Repeat the listing below word for word, stopping after the line that contains "set (r' := set_details".

(SUPPLIED RECORDS begins)

Lemma reload_details f g r :
  fill_form (site_json (set_details (details_of f) (stored_mode f) r)) g =
    mkSiteForm (trim (fm_name f)) (fullAddress f) (fm_city g) (fm_state g) (fm_zip g) (fm_company f)
      (match nonzero (fm_latitude f) with Some q => Some q | None => fm_latitude g end) (match nonzero (fm_longitude f) with Some q => Some q | None => fm_longitude g end)
      (stored_mode f) (fm_risk_tier g) (fm_industry g) (fm_hazards g) (fm_contact_name g) (fm_contact_phone g) (fm_contact_email g)
      (fm_sla_ack g) (fm_sla_resolve g) (fm_escalation_contact g) (fm_escalation_phone g).
Proof.
  set (r' := set_details (details_of f) (stored_mode f) r).
  destruct (site_json_fields r') as (_ & _ & _ & _ & _ & _ & _ & N1 & N2 & N3 & N4 & N5 & N6). pose proof (site_json_no_profile r') as Hp. rewrite !Forall_cons in Hp. destruct Hp as (P1 & P2 & P3 & P4 & P5 & _).
  unfold fill_form. rewrite N1, N2, N3, N4, N5, N6, P1, P2, P3, P4, P5. unfold r'. cbn. unfold nonzero. destruct (fm_latitude f), (fm_longitude f); simpl; try reflexivity; repeat destruct (Qeq_bool _ _); reflexivity.
Qed.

(SUPPLIED RECORDS ends)

**ANSWER TO THE PROBLEM**
Lemma reload_details f g r :
  fill_form (site_json (set_details (details_of f) (stored_mode f) r)) g =
    mkSiteForm (trim (fm_name f)) (fullAddress f) (fm_city g) (fm_state g) (fm_zip g) (fm_company f)
      (match nonzero (fm_latitude f) with Some q => Some q | None => fm_latitude g end) (match nonzero (fm_longitude f) with Some q => Some q | None => fm_longitude g end)
      (stored_mode f) (fm_risk_tier g) (fm_industry g) (fm_hazards g) (fm_contact_name g) (fm_contact_phone g) (fm_contact_email g)
      (fm_sla_ack g) (fm_sla_resolve g) (fm_escalation_contact g) (fm_escalation_phone g).
Proof.
  set (r' := set_details (details_of f) (stored_mode f) r).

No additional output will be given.